Anschluss an die normale Welt

Gibt es kein familiäres Umfeld, in dem Menschen mit Behinderung leben können, bleibt häufig nur ein stationäres Wohnheim. Der Paderborner Wohnverbund des LWL vermittelt Betreutes Wohnen in Familien.

Bald feiert Helmut Staschko seinen 53. Geburtstag. Und zwar in seinem neuen Zuhause bei Maria Thiemann-Grawe und ihrem Mann Hans-Joachim in Büren-Ahden bei Paderborn.

Dort lebt der Alleinstehende im Rahmen des Betreuten Wohnens in Familien (BWF). Zum Geburtstag einladen will er ein paar normale Leute, wie er sagt. Das ist ihm wichtig. Er möchte es mit Menschen zu tun haben, die einen guten Charakter haben. Da unterscheidet er genau. Menschen, wie jenen Drogenabhängigen, der ihn vor rund 20 Jahren anfuhr und Fahrerflucht beging, zählt er ganz klar nicht dazu.
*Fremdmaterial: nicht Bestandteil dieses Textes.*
(* ===== verification/Cast5.v ===== *)
(** * CAST5

    Models [crypto/cast5.c]: the eight s-boxes, the three round functions, the
    twelve or sixteen rounds chosen by the key length, and the key schedule; and
    proves that every key of at most sixteen bytes gives a context with which
    decryption undoes encryption. *)
From S2P Require Import Prelude Words Cipher.
#[local] Open Scope Z_scope.
#[local] Open Scope kernel_scope.

(** ** Tables *)

Definition s1 : list Z := [
  0x30fb40d4; 0x9fa0ff0b; 0x6beccd2f; 0x3f258c7a; 0x1e213f2f; 0x9c004dd3; 0x6003e540; 0xcf9fc949;
  0xbfd4af27; 0x88bbbdb5; 0xe2034090; 0x98d09675; 0x6e63a0e0; 0x15c361d2; 0xc2e7661d; 0x22d4ff8e;
  0x28683b6f; 0xc07fd059; 0xff2379c8; 0x775f50e2; 0x43c340d3; 0xdf2f8656; 0x887ca41a; 0xa2d2bd2d;
  0xa1c9e0d6; 0x346c4819; 0x61b76d87; 0x22540f2f; 0x2abe32e1; 0xaa54166b; 0x22568e3a; 0xa2d341d0;
  0x66db40c8; 0xa784392f; 0x004dff2f; 0x2db9d2de; 0x97943fac; 0x4a97c1d8; 0x527644b7; 0xb5f437a7;
  0xb82cbaef; 0xd751d159; 0x6ff7f0ed; 0x5a097a1f; 0x827b68d0; 0x90ecf52e; 0x22b0c054; 0xbc8e5935;
  0x4b6d2f7f; 0x50bb64a2; 0xd2664910; 0xbee5812d; 0xb7332290; 0xe93b159f; 0xb48ee411; 0x4bff345d;
  0xfd45c240; 0xad31973f; 0xc4f6d02e; 0x55fc8165; 0xd5b1caad; 0xa1ac2dae; 0xa2d4b76d; 0xc19b0c50;
  0x882240f2; 0x0c6e4f38; 0xa4e4bfd7; 0x4f5ba272; 0x564c1d2f; 0xc59c5319; 0xb949e354; 0xb04669fe;
  0xb1b6ab8a; 0xc71358dd; 0x6385c545; 0x110f935d; 0x57538ad5; 0x6a390493; 0xe63d37e0; 0x2a54f6b3;
  0x3a787d5f; 0x6276a0b5; 0x19a6fcdf; 0x7a42206a; 0x29f9d4d5; 0xf61b1891; 0xbb72275e; 0xaa508167;
  0x38901091; 0xc6b505eb; 0x84c7cb8c; 0x2ad75a0f; 0x874a1427; 0xa2d1936b; 0x2ad286af; 0xaa56d291;
  0xd7894360; 0x425c750d; 0x93b39e26; 0x187184c9; 0x6c00b32d; 0x73e2bb14; 0xa0bebc3c; 0x54623779;
  0x64459eab; 0x3f328b82; 0x7718cf82; 0x59a2cea6; 0x04ee002e; 0x89fe78e6; 0x3fab0950; 0x325ff6c2;
  0x81383f05; 0x6963c5c8; 0x76cb5ad6; 0xd49974c9; 0xca180dcf; 0x380782d5; 0xc7fa5cf6; 0x8ac31511;
  0x35e79e13; 0x47da91d0; 0xf40f9086; 0xa7e2419e; 0x31366241; 0x051ef495; 0xaa573b04; 0x4a805d8d;
  0x548300d0; 0x00322a3c; 0xbf64cddf; 0xba57a68e; 0x75c6372b; 0x50afd341; 0xa7c13275; 0x915a0bf5;
  0x6b54bfab; 0x2b0b1426; 0xab4cc9d7; 0x449ccd82; 0xf7fbf265; 0xab85c5f3; 0x1b55db94; 0xaad4e324;
  0xcfa4bd3f; 0x2deaa3e2; 0x9e204d02; 0xc8bd25ac; 0xeadf55b3; 0xd5bd9e98; 0xe31231b2; 0x2ad5ad6c;
  0x954329de; 0xadbe4528; 0xd8710f69; 0xaa51c90f; 0xaa786bf6; 0x22513f1e; 0xaa51a79b; 0x2ad344cc;
  0x7b5a41f0; 0xd37cfbad; 0x1b069505; 0x41ece491; 0xb4c332e6; 0x032268d4; 0xc9600acc; 0xce387e6d;
  0xbf6bb16c; 0x6a70fb78; 0x0d03d9c9; 0xd4df39de; 0xe01063da; 0x4736f464; 0x5ad328d8; 0xb347cc96;
  0x75bb0fc3; 0x98511bfb; 0x4ffbcc35; 0xb58bcf6a; 0xe11f0abc; 0xbfc5fe4a; 0xa70aec10; 0xac39570a;
  0x3f04442f; 0x6188b153; 0xe0397a2e; 0x5727cb79; 0x9ceb418f; 0x1cacd68d; 0x2ad37c96; 0x0175cb9d;
  0xc69dff09; 0xc75b65f0; 0xd9db40d8; 0xec0e7779; 0x4744ead4; 0xb11c3274; 0xdd24cb9e; 0x7e1c54bd;
  0xf01144f9; 0xd2240eb1; 0x9675b3fd; 0xa3ac3755; 0xd47c27af; 0x51c85f4d; 0x56907596; 0xa5bb15e6;
  0x580304f0; 0xca042cf1; 0x011a37ea; 0x8dbfaadb; 0x35ba3e4a; 0x3526ffa0; 0xc37b4d09; 0xbc306ed9;
  0x98a52666; 0x5648f725; 0xff5e569d; 0x0ced63d0; 0x7c63b2cf; 0x700b45e1; 0xd5ea50f1; 0x85a92872;
  0xaf1fbda7; 0xd4234870; 0xa7870bf3; 0x2d3b4d79; 0x42e04198; 0x0cd0ede7; 0x26470db8; 0xf881814c;
  0x474d6ad7; 0x7c0c5e5c; 0xd1231959; 0x381b7298; 0xf5d2f4db; 0xab838653; 0x6e2f1e23; 0x83719c9e;
  0xbd91e046; 0x9a56456e; 0xdc39200c; 0x20c8c571; 0x962bda1c; 0xe1e696ff; 0xb141ab08; 0x7cca89b9;
  0x1a69e783; 0x02cc4843; 0xa2f7c579; 0x429ef47d; 0x427b169c; 0x5ac9f049; 0xdd8f0f00; 0x5c8165bf].
(* ===== verification/CipherModes.v ===== *)
(** * Block cipher modes

    Models the block loops of [crypto/cbc.c], [crypto/pcbc.c], [crypto/ecb.c] and
    [crypto/ctr.c] and the helpers [crypto_xor] and [crypto_inc] of
    [crypto/algapi.c], on one flat memory with pointers, so that the in-place
    variants and their aliasing are as in the source. The theorems are proved
    against the interface [BlockCipherLaws], which the ciphers discharge. *)
From S2P Require Import Prelude Words Cipher.
#[local] Open Scope Z_scope.
#[local] Open Scope kernel_scope.

(** ** Memory helpers *)

(** A [u32] access at an address. *)
Definition ld32 (m : list Z) (p : Z) : option Z := d ← arr_read m p 4; get_le32 d 0.
Definition st32 (m : list Z) (p x : Z) : option (list Z) := arr_write m p (put_le32 x).

Definition crypto_xor_byte (m : list Z) (a b size : Z) : option (list Z) :=
  for_up 0 size (λ i m, x ← m.[a + i]; y ← m.[b + i]; m.[a + i <- Z.lxor x y]) m.

(** Word by word while four bytes are left, then byte by byte. *)
Definition crypto_xor (m : list Z) (a b size : Z) : option (list Z) :=
  let n := size / 4 in
  m ← for_up 0 n (λ i m,
    x ← ld32 m (a + 4 * i); y ← ld32 m (b + 4 * i); st32 m (a + 4 * i) (Z.lxor x y)) m;
  crypto_xor_byte m (a + 4 * n) (b + 4 * n) (size - 4 * n).

(** The loop from the last word down, left at the first word that does not wrap;
    then the bytes in front. *)
Definition crypto_inc_byte (m : list Z) (a size : Z) : option (list Z) :=
  loop (S (Z.to_nat size)) (λ '(m, size),
    if size =? 0 then Some (inr m) else
    x ← m.[a + size - 1];
    let c := u8 (x + 1) in
    m ← m.[a + size - 1 <- c];
    Some (if ctrue c then inr m else inl (m, size - 1))) (m, size).

Definition crypto_inc (m : list Z) (a size : Z) : option (list Z) :=
  r ← loop (S (Z.to_nat size)) (λ '(m, b, size),
    if size <? 4 then Some (inr (inl (m, size))) else
    x ← ld32 m (b - 4);
    let c := u32 (swab32 x + 1) in
    m ← st32 m (b - 4) (swab32 c);
    Some (if ctrue c then inr (inr m) else inl (m, b - 4, size - 4))) (m, a + size, size);
  match r with
  | inl (m, size) => crypto_inc_byte m a size
  | inr m => Some m
  end.

Section Modes.
Context `{BlockCipher}.

(** [fn(tfm, dst, src)], and [memcpy] between two places of the memory. *)
Definition call (fn : list Z → option (list Z)) (m : list Z) (dst src : Z) : option (list Z) :=
  b ← arr_read m src bsize; c ← fn b; arr_write m dst c.
Definition copy (m : list Z) (dst src n : Z) : option (list Z) := memcpy m dst m src n.

(** [do body while ((nbytes -= bsize) >= bsize)]; the number of bytes left is the result. *)
Definition do_blocks {S} (body : S → option S) (s : S) (nbytes : Z) : option (S * Z) :=
  loop (Datatypes.S (Z.to_nat nbytes)) (λ '(s, nbytes),
    s ← body s;
    let nbytes := u32 (nbytes - bsize) in
    Some (if bsize <=? nbytes then inl (s, nbytes) else inr (s, nbytes))) (s, nbytes).

(** *** CBC *)

Definition crypto_cbc_encrypt_segment (m : list Z) (src dst walk_iv nbytes : Z) : option (list Z * Z) :=
  let iv := walk_iv in
  '(m, _, _, nbytes) ← do_blocks (λ '(m, src, dst),
    m ← crypto_xor m iv src bsize;
    m ← call cia_encrypt m dst iv;
    m ← copy m iv dst bsize;
    Some (m, src + bsize, dst + bsize)) (m, src, dst) nbytes;
  Some (m, nbytes).
(** [for (--b; len; --len)] over the words. *)
Fixpoint crc32_words (tab : list (list Z)) (len : nat) (crc : Z) (buf : list Z) : option (Z * list Z) :=
  match len with
  | O => Some (crc, buf)
  | Datatypes.S len =>
      match buf with
      | b0 :: b1 :: b2 :: b3 :: bs =>
          crc ← DO_CRC4 tab (Z.lxor crc (le32 b0 b1 b2 b3)); crc32_words tab len crc bs
      | _ => None
      end
  end.

Fixpoint crc32_bytes (tab : list (list Z)) (len : nat) (crc : Z) (buf : list Z) : option Z :=
  match len with
  | O => Some crc
  | Datatypes.S len =>
      match buf with b :: bs => crc ← DO_CRC tab crc b; crc32_bytes tab len crc bs | [] => None end
  end.

Definition crc32_body (tab : list (list Z)) (addr crc : Z) (buf : list Z) : option Z :=
  '(crc, buf) ← crc32_align tab addr crc buf;
  let len := alen buf in
  '(crc, buf) ← crc32_words tab (Z.to_nat (Z.shiftr len 2)) crc buf;
  crc32_bytes tab (Z.to_nat (Z.land len 3)) crc buf.

Definition crc32_le (addr crc : Z) (p : list Z) : option Z := crc32_body crc32table_le addr crc p.

Definition crc32_be (addr crc : Z) (p : list Z) : option Z :=
  crc ← crc32_body crc32table_be addr (swab32 crc) p; Some (swab32 crc).

(** The versions for [CRC_LE_BITS == 1] and [CRC_BE_BITS == 1]: one bit at a time. *)
Definition le_bit (poly crc : Z) : Z :=
  Z.lxor (Z.shiftr crc 1) (if ctrue (Z.land crc 1) then poly else 0).
Definition be_bit (poly crc : Z) : Z :=
  Z.lxor (u32 (Z.shiftl crc 1)) (if ctrue (Z.land crc 0x80000000) then poly else 0).

Definition crc32_le_bitwise (crc : Z) (p : list Z) : Z :=
  foldl (λ crc b, Nat.iter 8 (le_bit CRCPOLY_LE) (Z.lxor crc b)) crc p.
Definition crc32_be_bitwise (crc : Z) (p : list Z) : Z :=
  foldl (λ crc b, Nat.iter 8 (be_bit CRCPOLY_BE) (Z.lxor crc (Z.shiftl b 24))) crc p.

(** ** [crypto/crc32c.c] *)

Definition crc32c_byte (crc data : Z) : option Z :=
  t ← crc32c_table.[Z.land (Z.lxor crc data) 0xff]; Some (Z.lxor t (Z.shiftr crc 8)).
Definition crc32c : Z → list Z → option Z := crc_buffer crc32c_byte.
Lemma pc_color_pack p c : 0 ≤ p → (4 | p) → pc_color (p + colZ c) = colZ c.
Proof.
  intros Hp [k ->]. unfold pc_color. change 1 with (Z.ones 1). rewrite Z.land_ones by lia.
  change (2 ^ 1) with 2. destruct c; unfold colZ, RB_RED, RB_BLACK;
    Z.to_euclidean_division_equations; lia.
Qed.

Lemma lor_pack c q : 0 ≤ q → (4 | q) → Z.lor (colZ c) q = q + colZ c.
Proof.
  intros Hq [k ->]. assert (0 ≤ k) by lia. destruct c; simpl; unfold RB_RED, RB_BLACK.
  - by rewrite Z.lor_0_l, Z.add_0_r.
  - destruct k as [|p|p]; [done| |lia]. rewrite Z.mul_comm. done.
Qed.

Lemma land3_pack p c : 0 ≤ p → (4 | p) → Z.land (p + colZ c) 3 = colZ c.
Proof.
  intros Hp [k ->]. change 3 with (Z.ones 2). rewrite Z.land_ones by lia.
  change (2 ^ 2) with 4. destruct c; unfold colZ, RB_RED, RB_BLACK;
    Z.to_euclidean_division_equations; lia.
Qed.

Lemma clear1_pack p c : 0 ≤ p → (4 | p) → Z.land (p + colZ c) (Z.lnot 1) = p.
Proof.
  intros Hp [k ->]. rewrite <- Z.ldiff_land. change 1 with (Z.ones 1).
  rewrite Z.ldiff_ones_r, Z.shiftl_mul_pow2, Z.shiftr_div_pow2 by lia. change (2 ^ 1) with 2.
  destruct c; unfold colZ, RB_RED, RB_BLACK; Z.to_euclidean_division_equations; lia.
Qed.

Lemma set1_pack p c : 0 ≤ p → (4 | p) → Z.lor (p + colZ c) 1 = p + RB_BLACK.
Proof.
  intros Hp [k ->]. assert (0 ≤ k) by lia. destruct k as [|q|q]; [by destruct c| |lia].
  rewrite (Z.mul_comm _ 4). by destruct c.
Qed.
(* ===== verification/Order.v ===== *)
(** * Comparison callbacks and heap order

    The contract of the comparison functions that the sorts and heaps of [lib/]
    take as arguments, and the order of a binary heap kept in an array: repairing it
    downwards from one node, and the maximum at its root. *)

From S2P Require Import Prelude.
From Stdlib Require Import Sorted.
#[local] Open Scope Z_scope.
#[local] Open Scope kernel_scope.

(** A callback [int cmp(a, b)] whose sign is a total preorder on the objects. *)
Class Comparator {A} (cmp : A → A → Z) : Prop := {
  cmp_flip x y : 0 ≤ cmp x y ↔ cmp y x ≤ 0;
  cmp_trans x y z : cmp x y ≤ 0 → cmp y z ≤ 0 → cmp x z ≤ 0
}.

Definition cmp_le {A} (cmp : A → A → Z) (x y : A) : Prop := cmp x y ≤ 0.

(** Comparison of two integers by their difference, as the callers write it. *)
#[export] Instance comparator_sub : Comparator Z.sub.
Proof. split; lia. Qed.

Section HeapOrder.
Context {A : Type} (ge : A → A → Prop) `{!PreOrder ge}.
Implicit Types (E : list A) (p c r n lo : Z).

(** [c] is a child of [p] in the array of a binary heap. *)
Definition child p c : Prop := c = 2 * p + 1 ∨ c = 2 * p + 2.

(** The parent dominates its child when both are in the array. *)
Definition dominates E p c : Prop := ∀ x y, E.[p] = Some x → E.[c] = Some y → ge x y.

(** Heap order between every node from [lo] on and its children. *)
Definition heap_from lo E : Prop := ∀ p c, lo ≤ p → child p c → dominates E p c.

(** Heap order except below [r], whose parent dominates the children of [r]. *)
Definition heap_but lo r E : Prop :=
  (∀ p c, lo ≤ p → p ≠ r → child p c → dominates E p c) ∧
  (∀ p c, lo ≤ p → child p r → child r c → dominates E p c).

Lemma heap_but_start lo E : 0 ≤ lo → heap_from (lo + 1) E → heap_but lo lo E.
Proof.
  intros Hlo HE. split.
  - intros p c Hp Hne. apply HE. lia.
  - unfold child. lia.
Qed.

Lemma heap_but_done lo r E : heap_but lo r E → (∀ c, child r c → dominates E r c) → heap_from lo E.
Proof.
  intros [H _] Hr p c Hp Hc. destruct (decide (p = r)) as [->|Hne]; [by apply Hr|by apply H].
Qed.

(** Two cells of an array exchanged. *)
Definition exchange (i j : Z) (x y : A) E : list A := <[Z.to_nat i := y]> (<[Z.to_nat j := x]> E).

Lemma exchange_get i j x y E k :
  E.[i] = Some x → E.[j] = Some y →
  (exchange i j x y E).[k] = if decide (k = i) then Some y else if decide (k = j) then Some x else E.[k].
Proof.
  intros Hi%arr_get_Some_lt Hj%arr_get_Some_lt. unfold exchange. destruct (decide (0 ≤ k)).
  - rewrite arr_get_insert by (rewrite ?alen_insert; lia). case_decide; [done|].
    by rewrite arr_get_insert by lia.
  - rewrite decide_False, decide_False by lia. rewrite !arr_get_None; [done|lia|rewrite !alen_insert; lia].
Qed.

Lemma exchange_perm i j x y E : E.[i] = Some x → E.[j] = Some y → exchange i j x y E ≡ₚ E.
Proof.
  unfold arr_get, exchange. destruct (0 <=? i), (0 <=? j); try done.
  intros Hi Hj. by apply Permutation_insert_swap.
Qed.

Lemma alen_exchange i j x y E : alen (exchange i j x y E) = alen E.
Proof. unfold exchange. by rewrite !alen_insert. Qed.

(** One step of the repair: the larger child moves up and the hole moves down. *)
Lemma heap_but_step lo r c x y E :
  0 ≤ lo ≤ r → heap_but lo r E → child r c → E.[r] = Some x → E.[c] = Some y → ge y x →
  (∀ d z, child r d → E.[d] = Some z → ge y z) →
  heap_but lo c (exchange r c x y E).
Proof.
  unfold child. intros Hlo [H1 H2] Hc Hr Hcy Hyx Hsib.
  assert (Hg := λ k, exchange_get r c x y E k Hr Hcy). split.
  - intros p d Hp Hne Hd a b. rewrite !Hg. unfold child in Hd.
    destruct (decide (p = r)) as [->|Hpr].
    + intros [= <-]. rewrite (decide_False (P := d = r)) by lia.
      case_decide as Hdc; [by intros [= <-]|]. intros Hb. by eapply Hsib.
    + rewrite (decide_False (P := p = c)) by done. intros Ha.
      destruct (decide (d = r)) as [->|Hdr].
      * intros [= <-]. by eapply (H2 p c).
      * rewrite (decide_False (P := d = c)) by lia. intros Hb. by eapply (H1 p d).
  - intros p d Hp Hpc Hd a b. rewrite !Hg. unfold child in Hpc, Hd.
    rewrite (decide_True (P := p = r)), (decide_False (P := d = r)), (decide_False (P := d = c)) by lia.
    intros [= <-] Hb. eapply (H1 c d); eauto; unfold child; lia.
Qed.

(** Heap order except above [r], as long as its parent dominates its children. *)
Definition heap_up_but r E : Prop :=
  (∀ p c, 0 ≤ p → c ≠ r → child p c → dominates E p c) ∧
  (∀ p c, 0 ≤ p → child p r → child r c → dominates E p c).

Lemma heap_up_start E x : heap_from 0 E → heap_up_but (alen E) (E ++ [x]).
Proof.
  intros HE. pose proof (alen_nonneg E). split.
  - intros p c Hp Hne Hc a b Ha Hb. pose proof (arr_get_Some_lt _ _ _ Hb) as Hl.
    rewrite alen_app in Hl. change (alen [x]) with 1 in Hl. unfold child in Hc.
    rewrite arr_get_app, decide_True in Ha by lia. rewrite arr_get_app, decide_True in Hb by lia. by eapply (HE p c).
  - intros p c Hp Hpr Hc a b _ Hb%arr_get_Some_lt. unfold child in Hc.
    rewrite alen_app in Hb. change (alen [x]) with 1 in Hb. lia.
Qed.

Lemma heap_up_done r E : heap_up_but r E → (∀ p, 0 ≤ p → child p r → dominates E p r) → heap_from 0 E.
Proof.
  intros [H _] Hr p c Hp Hc. destruct (decide (c = r)) as [->|]; [by apply Hr|by apply H].
Qed.

(** One step upwards: the parent moves down and the new element takes its place. *)
Lemma heap_up_step r q x y E : 0 ≤ q → heap_up_but r E → child q r → E.[r] = Some x → E.[q] = Some y → ge x y →
  heap_up_but q (exchange r q x y E).
Proof.
  unfold child. intros Hq [H1 H2] Hqr Hr Hqy Hxy.
  assert (Hg := λ k, exchange_get r q x y E k Hr Hqy).
  assert (Hsib : ∀ d z, child q d → d ≠ r → E.[d] = Some z → ge x z).
  { intros d z Hd Hne Hz. transitivity y; [done|]. by eapply (H1 q d). }
  split.
  - intros p d Hp Hne Hd a b. rewrite !Hg. unfold child in *.
    destruct (decide (p = r)) as [->|Hpr].
    + intros [= <-]. rewrite (decide_False (P := d = r)), (decide_False (P := d = q)) by lia.
      intros Hb. by eapply (H2 q d).
    + destruct (decide (p = q)) as [->|Hpq].
      * intros [= <-]. destruct (decide (d = r)) as [->|Hdr]; [by intros [= <-]|].
        rewrite (decide_False (P := d = q)) by lia. intros Hb. by eapply Hsib.
      * intros Ha. rewrite (decide_False (P := d = r)), (decide_False (P := d = q)) by lia.
        intros Hb. eapply (H1 p d); eauto; lia.
  - intros p d Hp Hpq Hd a b. unfold child in *.
    rewrite !Hg, (decide_False (P := p = r)), (decide_False (P := p = q)) by lia. intros Ha.
    assert (Hay : ge a y) by (eapply (H1 p q); eauto; lia).
    destruct (decide (d = r)) as [->|Hdr]; [by intros [= <-]|].
    rewrite (decide_False (P := d = q)) by lia. intros Hb. transitivity y; [done|]. by eapply (H1 q d).
Qed.

(** The root of a heap dominates every element. *)
Lemma heap_root E x : heap_from 0 E → E.[0] = Some x → Forall (ge x) E.
Proof.
  intros HE H0. apply Forall_lookup_2. intros k z. rewrite <- arr_get_lookup. revert z.
  induction k as [k IH] using lt_wf_ind. intros z Hz. destruct (decide (k = 0%nat)) as [->|Hk].
  { change (Z.of_nat 0) with 0 in Hz. by simplify_eq. }
  set (p := ((k - 1) / 2)%nat) in *. assert (Hp : (p < k)%nat) by (apply Nat.Div0.div_lt_upper_bound; lia).
  assert (Hc : child (Z.of_nat p) (Z.of_nat k)). { unfold child, p. pose proof (Nat.div_mod (k - 1) 2). pose proof (Nat.mod_upper_bound (k - 1) 2). lia. }
  pose proof (arr_get_Some_lt _ _ _ Hz). destruct (arr_get_lt E (Z.of_nat p)) as [y Hy]; [lia|].
  transitivity y; [by eapply IH|]. by eapply (HE (Z.of_nat p) (Z.of_nat k)); [lia|..].
Qed.

Lemma heap_from_take lo (n : nat) E : heap_from lo E → heap_from lo (take n E).
Proof.
  intros HE p c Hp Hc x y Hx Hy. eapply (HE p c Hp Hc).
  - revert Hx. unfold arr_get. destruct (0 <=? p); [|done]. intros Hx.
    rewrite lookup_take in Hx. by destruct (decide _).
  - revert Hy. unfold arr_get. destruct (0 <=? c); [|done]. intros Hy.
    rewrite lookup_take in Hy. by destruct (decide _).
Qed.
End HeapOrder.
Bei dem verhängnisvollen Verkehrsunfall zog sich der gelernte Gas- und Wasserinstallateur unter anderem ein schweres Schädel-Hirn-Trauma zu. An den Folgen des Unfalls ist er psychisch erkrankt. Er sei zu 80 % schwerbehindert und habe viel Zeit in Kliniken verbracht, berichtet er.

Familienpflegeverhältnis

„Seit September vergangenen Jahres wohnt Helmut bei uns“, sagt Maria Thiemann-Grawe. Die gelernte Krankenschwester hat viele Jahre in der LWL-Klinik Paderborn, einer Einrichtung des Landschaftsverbandes Westfalen-Lippe (LWL), gearbeitet. Dort werden alle Formen seelischer Erkrankungen behandelt. Die Arbeit der Familienpflege habe sie dort bereits kennengelernt, berichtet die 58-Jährige.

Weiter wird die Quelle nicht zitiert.